Liparis condylobulbon, commonly known as tapered sphinx orchid or 细茎羊耳蒜 (xi jing yang er suan) is a plant in the orchid family. It is an epiphytic or lithophytic orchid with crowded, glossy green, cylinder-shaped pseudobulbs, each with two linear to lance-shaped leaves and between fifteen and thirty five pale green to cream-coloured flowers with an orange labellum. This orchid usually grows on trees and rocks in rainforest from Taiwan and Indochina to the south-west Pacific.

==Description==
Liparis condylobulbon is an epiphytic or lithophytic, clump-forming herb with crowded, glossy green, cylinder-shaped pseudobulbs 80-150 mm long and 10-20 mm wide. Each pseudobulb has two thin, linear to lance-shaped leaves 80-200 mm and 15-22 mm wide. Between fifteen and thirty five pale green to cream-coloured flowers, 3.5-4.5 mm long and 4-5 mm wide are borne on a stiff flowering stem 70-150 mm long. The sepals are 2.5-3 mm long and about 1 mm wide, the petals a similar length but narrower. The labellum is orange, about 3 mm long and 2 mm wide with a notched tip. Flowering occurs between December and August.

==Taxonomy and naming==
Liparis condylobulbon was first formally described in 1862 by Heinrich Gustav Reichenbach who published the description in Hamburger Garten- und Blumenzeitung.

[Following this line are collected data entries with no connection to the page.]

(* ===== verification/Writing.v ===== *)
(** * Writing: how a command replaces a value

    Commands that need a new block build it aside, write the log, and only
    then commit: [std::unique_ptr] destroys the block if anything throws in
    between.  [pending] is the state while a node is being built; the lemmas
    follow it from [create_node] to [commit_node] or to its destruction, in
    terms of the keyspace of [Contents]. *)

From S2P Require Import Prelude Errors Effects Pack WalCodec Wal Allocator Slab Lru Expiry Buckets Node Store Keyspace StoreSpec Contents.

Section writing.

Context {A : Type} `{NodeAllocator A} `{!Platform A}.

(** The scope of a [unique_ptr] to a node: on a throw the node is destroyed. *)
Definition with_pending {R} (node : Z) (body : M (Database A) R) : M (Database A) R :=
  try_catch body (fun e => do! modify (destroy node) in throw e).

(** Build a node aside, write the log, and put the node in place of [old]. *)
Definition install {R} (old fresh : Z) (fill : Node -> Node) (keep_ttl : bool)
    (records : Z -> M (Database A) R) : M (Database A) R :=
  let! r := with_pending fresh (do! modify (change_node fresh fill) in records fresh) in
  do! modify (commit_node old fresh keep_ttl) in
  ret r.

Definition build {R} (key : bytes) (old : Z) (type : NodeType) (cap : Z) (fill : Node -> Node) (keep_ttl : bool)
    (records : Z -> M (Database A) R) : M (Database A) R :=
  let! fresh := create_node key type cap in
  install old fresh fill keep_ttl records.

==Distribution and habitat==
Tapered sphinx orchid grows on trees and rocks in rainforest. It is found in Taiwan, Myanmar, Thailand, Vietnam, Borneo, Java, the Lesser Sunda Islands, the Maluku Islands, the Philippines, Sulawesi, Sumatra, New Guinea, the Solomon Islands, Queensland, Australia, Fiji, New Caledonia, Samoa, Vanuatu, the Santa Cruz Islands and the Wallis and Futuna Islands. In Australia, it occurs on the Iron and McIlwraith Ranges.